ROBRADY, SafER Bring Negative Pressure Shields to Market

Todays News

Image courtesy ROBRADY

In a case of necessity birthing medical invention, a Sarasota design firm helped bring technology to market that could revolutionize how airborne pathogens get contained in ambulances and hospitals. ROBRADY in partnership with SafER Medical Products has the first 1,000 units ready to kit and sell for a product line of portable negative pressure devices.

“It almost takes my breathe away to think about it,” said Rob Brady, founder of ROBRADY. And taking breathe away is literally the goal.

The line includes shields and medical face mask accessories tooled for optimal use by paramedics, doctors or nurses for a variety of environments. The devices can be attached to respiratory machines and will vacuum away exhaled germs from patients. That solves a problem facing medical professionals dealing with COVID-19 patients. A respirator typically helps patients inhale oxygen and often medicines, but then allows the patient to exhale into the open environment. That leaves other patients and frontline medical workers exposed to the coronavirus causing the disease.
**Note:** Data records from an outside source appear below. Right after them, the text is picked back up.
(** * SpatialCL query engines: breadth-first and depth-first tree traversal

    A shallow embedding of the two OpenCL query kernels of SpatialCL,
    [query/query_engine_bfs.hpp] (register_breadth_first) and the depth-first
    engine (depth_first), together with the binary tree addressing layer they
    call.  Unsigned machine integers are integers of [Z] with the wrap-around
    written out ([wrap32] for [uint], [wrap64] for [ulong]). *)

From Stdlib Require Import ZArith List Bool Lia Sorted.
Import ListNotations.
Local Open Scope Z_scope.

(** ** Machine integers *)

Definition wrap32 (x : Z) : Z := x mod 2 ^ 32.
Definition wrap64 (x : Z) : Z := x mod 2 ^ 64.

(** [0, 1, ..., n-1], the values of a counting loop [for (i = 0; i < n; ++i)]. *)
Definition zrange (n : Z) : list Z := map Z.of_nat (seq 0 (Z.to_nat n)).

(** ** Fixed-size arrays

    A C array of fixed size is a list of that length.  Reading or writing past
    the end is undefined in OpenCL C: what a run does from such an access on is
    not determined by the source.  The breadth-first engine below logs every
    access it makes to its two candidate arrays, so that memory safety of a
    run is the statement that no logged access is out of range; up to its
    first access out of range a run of the model is the run of the source.
    To keep the functions total a store past the end leaves the array as it is
    and a load past the end yields 0; the contents of the arrays after such an
    access say nothing about the source, and every statement below about the
    contents of the working set is made for runs (or levels) without one. *)

Definition array_get (a : list Z) (i : Z) : Z := nth (Z.to_nat i) a 0.

Fixpoint list_update (a : list Z) (i : nat) (v : Z) : list Z :=
  match a, i with
  | [], _ => []
  | _ :: t, O => v :: t
  | x :: t, S j => x :: list_update t j v
  end.

Definition array_set (a : list Z) (i : Z) (v : Z) : list Z :=
  if i <? 0 then a else list_update a (Z.to_nat i) v.

(** ** Binary tree addressing (tree/binary_tree.hpp) *)

Module BinaryTree.

(** Modelled from the spec: the declaration of [binary_tree_key_t] is in
    tree/binary_tree.hpp, which is not among the sources; the engines use its
    two fields, [level] and [local_node_id]. *)
Record binary_tree_key_t : Type := mk_key { level : Z; local_node_id : Z }.

(** Modelled from the spec: binary_tree_key_init of tree/binary_tree.hpp;
    it fills the two fields. *)
Definition binary_tree_key_init (lvl id : Z) : binary_tree_key_t :=
  {| level := lvl; local_node_id := id |}.

(** Modelled from the spec: macro BT_LOCAL_NODE_ID_OF_LEFT_CHILD of
    tree/binary_tree.hpp; the left child has local id local_id*2. *)
Definition BT_LOCAL_NODE_ID_OF_LEFT_CHILD (local_id : Z) : Z := local_id * 2.

(** Modelled from the spec: macro BT_LEAVES_PER_NODE of tree/binary_tree.hpp,
    [2^(levels-1-level)], the number of particle slots below a node.  On [Z] a
    negative exponent gives 0; the exponent is negative only for a level
    outside the tree. *)
Definition BT_LEAVES_PER_NODE (lvl levels : Z) : Z := 2 ^ (levels - 1 - lvl).

(** Modelled from the spec: binary_tree_key_encode_global_id of
    tree/binary_tree.hpp; level L has slot offset 2^L - 1 and the global id is
    that offset plus the local id. *)
Definition binary_tree_key_encode_global_id
  (node : binary_tree_key_t) (levels : Z) : Z :=
  (2 ^ level node - 1) + local_node_id node.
The SafER Medical Products team conceived of the solution to this medical challenge exacerbated as the virus spread worldwide. The group of emergency room physicians approached ROBRADY in need of engineering and design expertise. Learning about the Sarasota firm’s long history of bringing products to market with full Food and Drug Administration approval, the partnership was formed in August 2020. Just over a year later, devices are ready to sell to hospitals, first responders and assisted living facilities.
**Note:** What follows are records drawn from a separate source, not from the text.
Lemma detail_without_output_panics_witness :
  rangeM (lookupBody secondDetailEmpty "com.example.sensor")
    [Some secondBatch; batch "x3" "temperature" "3"]
    (Locals sensorQuery [] []) (2, [])
  = Panicked.
Proof.
  exact (detail_without_output_panics secondDetailEmpty
           "com.example.sensor" secondBatch secondReference "x2"
           (Locals sensorQuery [] []) 2 []
           (ListEntitiesOutput.Build
              [Some (EntitySummary.Build (Some "x2") (Some "Boiler"))])
           None (EntitySummary.Build (Some "x2") (Some "Boiler")) [] "x2" 3
           (Some detailFailed) 4 [batch "x3" "temperature" "3"]
           eq_refl eq_refl eq_refl eq_refl eq_refl eq_refl).
Defined.

Lemma scanned_name_names_a_matching_component_witness :
  exists key component propertyKey property definition value,
    In (key, Some component) [sensor "tempSensor" "com.example.sensor" "ext-42"] /\
    ComponentResponse.ComponentTypeId component = Some "com.example.sensor" /\
    ComponentResponse.ComponentName component = Some "tempSensor" /\
    In (propertyKey, Some property) (ComponentResponse.Properties component) /\
    PropertyResponse.Definition_ property = Some definition /\
    PropertyDefinitionResponse.IsExternalId definition = Some true /\
    PropertyResponse.Value property = Some value /\
    DataValue.StringValue value = Some "ext-42".
Proof.
  apply (scanned_name_names_a_matching_component "com.example.sensor" "ext-42"
           [sensor "tempSensor" "com.example.sensor" "ext-42"] "tempSensor").
  - reflexivity.
  - discriminate.
Defined.
(** * BOP Stack Builder: storage layer, option derivation and report lines

    A shallow embedding of [server/storage.ts], [server/routes.ts],
    [server/services/pdfGenerator.ts] and of the option derivation of the
    [PartConfiguration] component, over the tables of [shared/schema.ts].

    Conventions.
    - Text is a [string] of bytes (UTF-8); integers of the database and of
      JavaScript are [Z]; a nullable column is an [option].
    - A table is the list of its rows, in storage order.  Foreign keys and
      cascades are the ones [shared/schema.ts] declares with [references].
    - [ORDER BY ... ASC] is a stable sort; NULLs sort last, as PostgreSQL
      does for an ascending order; text is compared byte-wise. *)

From Stdlib Require Import List ZArith NArith String Ascii Bool Lia.
From Stdlib Require Import Permutation Sorted DecimalString.
Import ListNotations.

Open Scope string_scope.
Open Scope list_scope.
Open Scope Z_scope.

(* ================================================================== *)
(** ** Generic list machinery: stable sort, first-occurrence dedup     *)
(* ================================================================== *)

Section OrderBy.
Context {A : Type} (leb : A -> A -> bool).

Fixpoint insert_sorted (x : A) (l : list A) : list A :=
  match l with
  | [] => [x]
  | y :: l' => if leb x y then x :: l else y :: insert_sorted x l'
  end.
(** * code.pyret.org: the grading dashboard (cpo-grade.js) and the modal prompt

    A shallow embedding of the two browser modules and the properties their
    specification states about them.

    - [Table]: the class bookkeeping of the grading table ([makeTarget]).
    - [Exporter]: the result exporter ([generateJSON], [generateJSONFile]).
    - [Q]: the promise kernel both modules are written against (the Q
      library: [Q.defer], [then], [fail], [Q.all], the tick queue).
    - [Grade]: [promiseRetry], [getFile], [getFilesInFolder],
      [gatherSubmissions].
    - [Modal]: the [Prompt] constructor, [show], [onClose], [onSubmit].
    - [Submission]: [getSubmission], [makeRunner], [toTargets] and the loop
      of [processSubmission].
    - [Render]: [renderSubmissionsHeader], [renderSubmissionsRows],
      [renderSubmissions] and the cells their handlers select.
    - [RunAll]: the interval of [runTDs]. *)

From Stdlib Require Import List String Bool Arith NArith Lia.
From Stdlib Require Import DecimalString DecimalNat Sorted Permutation.
From Stdlib Require Import FunctionalExtensionality.
Import ListNotations.
Open Scope string_scope.
Set Warnings "-register-all".

(** ** JavaScript objects, arrays and the default sort *)

Module Js.

(** An object: its own enumerable properties in the order they were
    created.  Keys are unique; [set] keeps them so. *)
Definition obj (V : Type) := list (string * V).

Fixpoint get {V : Type} (k : string) (o : obj V) : option V :=
  match o with
  | [] => None
  | (k', v) :: o' => if String.eqb k k' then Some v else get k o'
  end.

(** The own property [k] is given the value [v]: an existing property
    keeps its place, a new one becomes the last. *)
Fixpoint put {V : Type} (k : string) (v : V) (o : obj V) : obj V :=
  match o with
  | [] => [(k, v)]
  | (k', v') :: o' =>
      if String.eqb k k' then (k, v) :: o' else (k', v') :: put k v o'
  end.

(** The one name for which [Object.prototype] has a setter. *)
Definition proto : string := "__proto__".

(** A key other than "__proto__". *)
Definition ordinary (k : string) : bool := negb (String.eqb k proto).

(** The assignment [o[k] = v].  For the key "__proto__" on an object
    without an own property of that name, the assignment calls the setter
    of [Object.prototype]: it creates no own property (it changes the
    prototype of the object at most, which nothing here reads). *)
Definition set {V : Type} (k : string) (v : V) (o : obj V) : obj V :=
  if ordinary k then put k v o
  else match get k o with
       | Some _ => put k v o
       | None => o
       end.

(** Insertion into a list ordered by [le]. *)
Fixpoint insert_by {A : Type} (le : A -> A -> bool) (x : A) (l : list A) : list A :=
  match l with
  | [] => [x]
  | y :: l' => if le x y then x :: y :: l' else y :: insert_by le x l'
  end.

Definition sort_by {A : Type} (le : A -> A -> bool) (l : list A) : list A :=
  fold_right (insert_by le) [] l.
Brady said while this project came together with urgency, it wasn’t always easy. The greatest engineering challenge came in making a safe and working vacuum system, one that could fit over a standard medical mask, and successfully suck out the pathogens normally exhaled into the air. As it happens, engineers at ROBRADY managed to solve within a 90-day timeframe. Since then, the product has been tested and engineers designed additional clips and valves while developing shields optimized for various situations like emergency rooms and ambulances.

Brady said there’s a need for negative pressure systems even when the pandemic finally quells. “Doctors were inspired to develop this product because of COVID, but there’s a vast number of uses,” he said. Anytime a patient comes to the hospital with an undiagnosed ailment, physicians want them isolated in case the condition is contagious. And even the spread of the common cold could be contained if negative pressure devices could be employed immediately after a patient receives treatment. “COVID has awoken people to the issue that airborne contaminants are a real thing,” he said.